Related Work & Insights¶
- vs GCG (Zou et al., 2023): GCG utilizes gradient optimization to append adversarial suffixes for jailbreaking, which requires text modification and white-box access; Ours does not modify text or require gradients, making the two approaches complementary.
- vs AutoDAN: AutoDAN automatically rewrites harmful requests to bypass safety filters, which also requires altering text semantics; Ours strictly maintains the text unchanged.

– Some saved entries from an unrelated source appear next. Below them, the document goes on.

Lemma revoke_refines i k h h' r s :
  metadata_of h = Ok s -> store_ok s -> revoke (net := net) i k h = (h', r) ->
  exists g', represents h' g' /\ outcome (OpRevoke k) (registry_of h s) g' r.
Proof.
  intros Hm Hs Hr. unfold revoke in Hr.
  apply (bind_load _ _ _ _ s) in Hr as [(e & -> & Hq) | (h1 & Hq & Hr)]; [early_exit | | done | done].
  step Hr active Ha; [early_exit |]. apply peers_ran in Ha as ->. rewrite (q_wg _ _ Hq) in Hr.
  step Hr shape Hsh; [early_exit |]. apply of_result_run in Hsh as [_ (Hk & Ho & Hsh)%peer_shape_ok].
  destruct shape as [ip |].
  - destruct Hsh as (n & a & Hacc & Hval & ->).
    step Hr previous Hp; [early_exit |]. apply showconf_run in Hp as ->. rewrite (q_wg _ _ Hq1) in Hr. cbv zeta in Hr.
    apply (tail_with_store _ (wg h)) in Hr as [Hst Hend]; [| apply Hq2]. rewrite (q_store _ _ Hq2) in Hst.
    destruct (remove_saved k (wg h)) as [Hacc2 Hboot2].
    destruct (has_record s k) eqn:Hrec.
    + assert (is_Some (friends_of s !! k)) as [f Hf].
      { apply not_eq_None_Some. intros Hnone%has_record_false. congruence. }
      eapply (finish _ h s s _ h' r Hm Hs Hs (commit_revoke_known (registry_of h s) k f Ho Hf)); [done | done | done |].
      destruct r; [done |]. destruct Hend as [Hw Hst2]. rewrite Hw. split_and!; [done | done | by apply metadata_written].
    + apply has_record_false in Hrec. set (new := FriendRecord k (net_show n) None) in *.
      assert (store_ok (add_record s new)) as Hs2.
      { apply add_record_ok; [done | split; [done | by eapply tunnel_name | done] |]. unfold store_keys.
        apply not_elem_of_app. split; [by apply friends_none | by unfold owner_keys in Ho; rewrite elem_of_list_to_set in Ho]. }
      eapply (finish _ h s _ _ h' r Hm Hs Hs2 (commit_revoke_unknown (registry_of h s) k a n Ho Hrec Hacc Hval));
        [by rewrite friends_add | done | done |].
      destruct r; [done |]. destruct Hend as [Hw Hst2]. rewrite Hw. split_and!; [done | done | by apply metadata_written].
  - destruct (has_record s k) eqn:Hrec; [| injection Hr as <- <-; early_exit].
    apply save_run in Hr as (Hst & Hacc & Hboot). rewrite (q_wg _ _ Hq1) in Hacc, Hboot. rewrite (q_store _ _ Hq1) in Hst.
    assert (represents h' (registry_of h' s)) as Hrep by (exists s; by rewrite (metadata_same h)).
    exists (registry_of h' s). split; [done |]. destruct r as [e | []].
    + split; [by left | intros _; left]. cbn. rewrite Hacc. split; [done |]. do 2 right. by exists k.
    + assert (is_Some (friends_of s !! k)) as [f Hf].
      { apply not_eq_None_Some. intros Hnone%has_record_false. congruence. }
      pose proof (commit_revoke_known (registry_of h s) k f Ho Hf) as Hc. unfold withdraw in Hc. cbn in Hc.
      rewrite delete_id in Hc by done. unfold registry_of at 2. rewrite Hacc, Hboot. exact Hc.
Qed.

Lemma add_peer_refines k ip h h' r s :
  metadata_of h = Ok s -> store_ok s -> add_peer (net := net) k ip h = (h', r) ->
  exists g', represents h' g' /\ outcome (OpAddPeer k ip) (registry_of h s) g' r.
Proof.
  intros Hm Hs Hr. unfold add_peer in Hr. step Hr u Hk; [early_exit |]. apply validated_key in Hk.
  step Hr n Hn; [early_exit |]. apply of_result_run in Hn as [_ Hn].
  step Hr v He; [early_exit |]. apply ensure_run in He. rewrite (q_wg _ _ Hq0) in He.
  step Hr previous Hp; [early_exit |]. apply showconf_run in Hp as ->. rewrite (q_wg _ _ Hq1) in Hr.
  unfold set_routes in Hr. rewrite (join_one (net_show n)) in Hr.
  apply (tail_plain _ (wg h)) in Hr as [Hst Hend]; [| apply Hq2]. rewrite (q_store _ _ Hq2) in Hst.
  rewrite singleton_routes in He.
  eapply (finish _ h s s _ h' r Hm Hs Hs (commit_add_peer (registry_of h s) k ip n Hn He)); [done | done | by left |].
  destruct r; [by destruct Hend; [left; right | right] |]. rewrite Hend.
  destruct (set_saved k [n] (wg h)) as [Hacc Hboot]; [done | done | | by rewrite singleton_routes |].
  { repeat constructor. apply host_truncated. by eapply tunnel_prefix. }
  rewrite singleton_routes in Hacc, Hboot. cbn [g_access g_boot grant]. split_and!; [done | done | by rewrite (metadata_same h)].
Qed.

Lemma remove_router_refines i k h h' r s :
  metadata_of h = Ok s -> store_ok s -> remove_router_peer (net := net) i k h = (h', r) ->
  exists g', represents h' g' /\ outcome (OpRemoveRouter k) (registry_of h s) g' r.
Proof.
  intros Hm Hs Hr. unfold remove_router_peer in Hr.
  apply (bind_load _ _ _ _ s) in Hr as [(e & -> & Hq) | (h1 & Hq & Hr)]; [early_exit | | done | done].
  step Hr u Hk; [early_exit |].
  step Hr v Ho; [early_exit |]. apply require_ok in Ho as [Ho%is_owner_spec _].
  step Hr previous Hp; [early_exit |]. apply showconf_run in Hp as ->. rewrite (q_wg _ _ Hq1) in Hr.
  apply (tail_plain _ (wg h)) in Hr as [Hst Hend]; [| apply Hq2]. rewrite (q_store _ _ Hq2) in Hst.
  eapply (finish _ h s s _ h' r Hm Hs Hs (commit_remove_router (registry_of h s) k Ho)); [done | done | by left |].
  destruct r; [by destruct Hend; [left; right | right] |]. rewrite Hend.
  destruct (remove_saved k (wg h)) as [Hacc Hboot]. split_and!; [done | done | by rewrite (metadata_same h)].
Qed.

(** The routes of a router: its address, and its second one where WARP is prepared. *)
Lemma router_routes_ran i n h h' routes : router_routes (net := net) i n h = (h', inr routes) ->
  routes = [n] \/ exists alias, alias_of n = Ok alias /\ routes = [n; alias].
Proof.
  intros Hr. unfold router_routes in Hr. step Hr b Hb. destruct b; [| by injection Hr as _ <-; left].
  step Hr alias Ha. apply of_result_run in Ha as [_ Ha]. injection Hr as _ <-. right. by exists alias.
Qed.

Lemma router_truncated ip (n : net) routes : validate_tunnel_ip ip = Ok n ->
  routes = [n] \/ (exists alias, alias_of n = Ok alias /\ routes = [n; alias]) -> Forall truncated routes /\ routes <> [].
Proof.
  intros Hv%tunnel_prefix%host_truncated [-> | (alias & Ha%alias_prefix%host_truncated & ->)]; (split; [by repeat constructor | done]).
Qed.

(** The end of [add_router_peer]: the metadata first, the interface then, and back again. *)
Definition router_tail (i : string) (s owned : friend_store) (existing : bool) (k routes previous : string) : M unit :=
  write_store i owned ;;
  outcome ← try (set_routes k routes);
  match outcome with
  | Ok _ => mret tt
  | Err error =>
      rolled_back ← try (restore_peers previous);
      match rolled_back with
      | Err rollback => throw (rollback_failed "router owner creation" error rollback)
      | Ok _ => (if existing : bool then mret tt else write_store i s) ;; throw error
      end
  end.

Lemma router_tail_run i s owned existing k routes w h h' r : wg h = w ->
  router_tail i s owned existing k routes (wg_showconf w) h = (h', r) ->
  (store_file h' = store_file h \/ written s h' \/ written owned h') /\
  match r with
  | inr _ => wg h' = wg_save (wg_set k routes w) /\ written owned h'
  | inl e => (wg h' = w \/ restored w h') \/ (broken e /\ written owned h')
  end.
Proof.
  intros Hw [(e & He & ->) | (h1 & u & Hs2 & Hr)]%bind_run.
  { apply write_store_run in He as [Hg He]. split; [tauto |]. left. left. congruence. }
  apply write_store_run in Hs2 as [Hg Hs2].
  apply bind_run in Hr as [(e & Ht & _) | (h2 & a & Ht & Hr)]; [by apply try_run in Ht as [(? & _ & [=]) | (? & _ & [=])] |].
  apply try_run in Ht as [([] & Ha & [= ->]) | (e & Ha & [= ->])]; apply change_saved in Ha as [Hs Ha];
    (assert (written owned h2) as Hw2 by (unfold written in *; by rewrite Hs)).
  { injection Hr as <- <-. split; [tauto |]. split; [| done]. by rewrite Ha, Hg, Hw. }
  apply bind_run in Hr as [(e2 & Ht & _) | (h3 & b & Ht & Hr)]; [by apply try_run in Ht as [(? & _ & [=]) | (? & _ & [=])] |].
  apply try_run in Ht as [([] & Hb & [= ->]) | (e2 & Hb & [= ->])]; apply restore_run in Hb as [Hs3 Hb];
    (assert (written owned h3) as Hw3 by (unfold written in *; by rewrite Hs3)).
  2: { injection Hr as <- <-. split; [tauto |]. right. split; [unfold broken; eauto | done]. }
  assert (exists e', r = inl e') as [e' ->].
  { apply bind_run in Hr as [(e2 & _ & ->) | (h4 & x & _ & Hr)]; [by eexists |]. injection Hr as _ <-. by eexists. }
  assert (wg h' = wg h3 /\ (written s h' \/ written owned h')) as [Hwg Hst].
  { apply bind_run in Hr as [(e2 & Hx & _) | (h4 & x & Hx & Hr)]; [| injection Hr as <- _]; destruct existing;
      [discriminate Hx | | by injection Hx as <- _; split; [| right] |]; apply write_store_run in Hx as [Hg2 Hx]; (split; [done |]).
    - destruct Hx as [Hx | Hx]; [right | by left]. unfold written in *. by rewrite Hx.
    - by left. }
  split; [tauto |]. left. right. unfold restored. by rewrite Hwg.
Qed.

Lemma add_router_cases i k ip h h' r s :
  metadata_of h = Ok s -> store_ok s -> add_router_peer (net := net) i k ip h = (h', r) ->
  (exists e, r = inl e /\ quiet h h') \/
  exists n routes h1, quiet h h1 /\ validate_peer_key k = Ok tt /\ validate_tunnel_ip ip = Ok n /\
    (routes = [n] \/ exists alias, alias_of n = Ok alias /\ routes = [n; alias]) /\
    free (access (wg h)) k (list_to_set (net_show <$> routes)) /\ friends_of s !! k = None /\
    (is_owner s k = true \/ access (wg h) !! k = None) /\
    router_tail i s (if is_owner s k then s else add_owner s k) (is_owner s k) k (join "," (net_show <$> routes)) (wg_showconf (wg h)) h1 = (h', r).
Proof.
  intros Hm Hs Hr. unfold add_router_peer in Hr. step Hr u Hk; [by left; eexists |]. apply validated_key in Hk.
  step Hr n Hn; [by left; eexists |]. apply of_result_run in Hn as [_ Hn].
  step Hr routes Hro; [by left; eexists |]. apply router_routes_ran in Hro.
  step Hr v He; [by left; eexists |]. apply ensure_run in He. rewrite (q_wg _ _ Hq1) in He.
  apply (bind_load _ _ _ _ s) in Hr as [(e & -> & Hq3) | (h4 & Hq3 & Hr)]; [| | by rewrite (metadata_quiet h) | done].
  { left. exists e. split; [done |]. by transitivity h3. }
  root. step Hr x Hrec; [by left; eexists |]. apply require_ok in Hrec as [Hrec%negb_true_iff%has_record_false _].
  apply bind_quiet in Hr as [(e & -> & Hq5) | (y & h6 & Hy & Hq5 & Hr)]; [left; exists e; split; [done | by etransitivity] | | by destruct (is_owner s k); preserved].
  root. step Hr previous Hp; [by left; eexists |]. apply showconf_run in Hp as ->. rewrite (q_wg _ _ Hq5) in Hr.
  right. exists n, routes, h7. split_and!; try done.
  destruct (is_owner s k); [by left | right]. step Hy active Ha. apply peers_ran in Ha as ->.
  apply require_ok in Hy as [Hy%negb_true_iff%bool_decide_eq_false _]. rewrite (q_wg _ _ Hq4) in Hy.
  apply (classify_none _ (owner_keys s)). by apply eq_None_not_Some.
Qed.

Lemma owned_ok s k : store_ok s -> validate_peer_key k = Ok tt -> friends_of s !! k = None ->
  let owned := if is_owner s k then s else add_owner s k in
  store_ok owned /\ friends_of owned = friends_of s /\ owner_keys owned = {[k]} ∪ owner_keys s.
Proof.
  intros Hs Hk Hrec owned. unfold owned. destruct (is_owner s k) eqn:E; [apply is_owner_spec in E; split_and!; [done | done | set_solver] |].
  split_and!; [apply add_owner_ok; [done | done |] | done | apply owner_keys_add].
  unfold store_keys. apply not_elem_of_app. split; [by apply friends_none |].
  intros Hin. apply not_true_iff_false in E. apply E, is_owner_spec. unfold owner_keys. by apply elem_of_list_to_set.
Qed.

Lemma add_router_refines i k ip h h' r s :
  metadata_of h = Ok s -> store_ok s -> add_router_peer (net := net) i k ip h = (h', r) ->
  exists g', represents h' g' /\ outcome (OpAddRouter k ip) (registry_of h s) g' r.
Proof.
  intros Hm Hs [(e & -> & Hq) | (n & routes & h1 & Hq & Hk & Hn & Hro & Hfree & Hrec & Hown & Hr)]%(add_router_cases _ _ _ _ _ _ s); [early_exit | | done | done].
  set (owned := if is_owner s k then s else add_owner s k) in *.
  destruct (owned_ok s k Hs Hk Hrec) as (Hs2 & Hf & Ho). fold owned in Hs2, Hf, Ho.
  assert (k ∈ owner_keys s \/ access (wg h) !! k = None) as Hown' by (destruct Hown as [?%is_owner_spec |]; tauto).
  pose proof (commit_add_router (registry_of h s) k ip n routes Hn Hro Hfree Hrec Hown') as Hc.
  apply (router_tail_run _ _ _ _ _ _ (wg h)) in Hr as [Hst Hend]; [| apply Hq]. rewrite (q_store _ _ Hq) in Hst.
  eapply (finish _ h s _ _ h' r Hm Hs Hs2 Hc); [done | done | done |].
  destruct r; [tauto |]. destruct Hend as [Hw Hst2]. rewrite Hw. destruct (router_truncated _ _ _ Hn Hro) as [Htr Hne].
  destruct (set_saved k routes (wg h)) as [Hacc Hboot]; [done.. |].
  cbn [g_access g_boot grant]. split_and!; [done | done | by apply metadata_written].
Qed.

(** What an operation is given: names are those [read_friend_name] accepts. *)
Definition operation_ok (op : operation) : Prop :=
  match op with OpCreate _ name | OpRename _ name => is_ok (validate_name name) = true | _ => True end.

Lemma outcome_done {A B} op g h' (r : error + A) (y : B) :
  (exists g', represents h' g' /\ outcome op g g' r) ->
  exists g', represents h' g' /\ outcome op g g' (match r with inl e => inl e | inr _ => inr y end).
Proof. intros (g' & Hg & Ho). exists g'. split; [done |]. by destruct r. Qed.

Lemma bind_ret {A B} (m : M A) (y : B) h h' r : (m ;; mret y) h = (h', r) ->
  exists r0, m h = (h', r0) /\ r = match r0 with inl e => inl e | inr _ => inr y end.
Proof.
  intros [(e & He & ->) | (h1 & x & Hx & Hr)]%bind_run; [by exists (inl e) |]. injection Hr as <- <-. by exists (inr x).
Qed.

(** A peer that is removed without its subnet: the peer goes, then the file for the next boot is written. *)
Lemma remove_peer_run k h h' r : remove_peer k h = (h', r) ->
  store_file h' = store_file h /\
  match r with
  | inr _ => wg h' = wg_save (wg_remove k (wg h))
  | inl _ => access (wg h') = delete k (access (wg h)) \/ exists n, wg h' = torn n (wg h)
  end.
Proof.
  intros [(e & He & ->) | (h1 & u & Hf & Hs)]%bind_run.
  - apply iface_change_run in He as (Hs & n & Hw). split; [done |]. right. by exists n.
  - apply iface_change_run in Hf as (Hs1 & n & Hf). pose proof Hs as Hs'. unfold save in Hs. apply iface_change_run in Hs as (Hs2 & m & Hs).
    split; [congruence |]. destruct r; [left | congruence]. apply save_run in Hs' as (_ & Ha & _). by rewrite Ha, Hf, access_remove.
Qed.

- vs "Tokenization Matters!" (Wang et al., 2024): That work investigates the impact of non-standard tokenization on LLM performance but does not explore it from a safety perspective; Ours fills this gap.
Rating¶
- Novelty: ⭐⭐⭐⭐⭐ Brand new attack dimension, representing the first systematic study on safety vulnerabilities at the tokenization level.
- Experimental Thoroughness: ⭐⭐⭐⭐ Covers 3 SOTA LLMs and multiple datasets, though details are constrained by the paper's length (SRW).
- Writing Quality: ⭐⭐⭐⭐ Clearly presented problem, compelling motivation.
- Value: ⭐⭐⭐⭐⭐ Highlights a systematic blind spot in safety alignment, providing an important heads-up to the LLM safety community.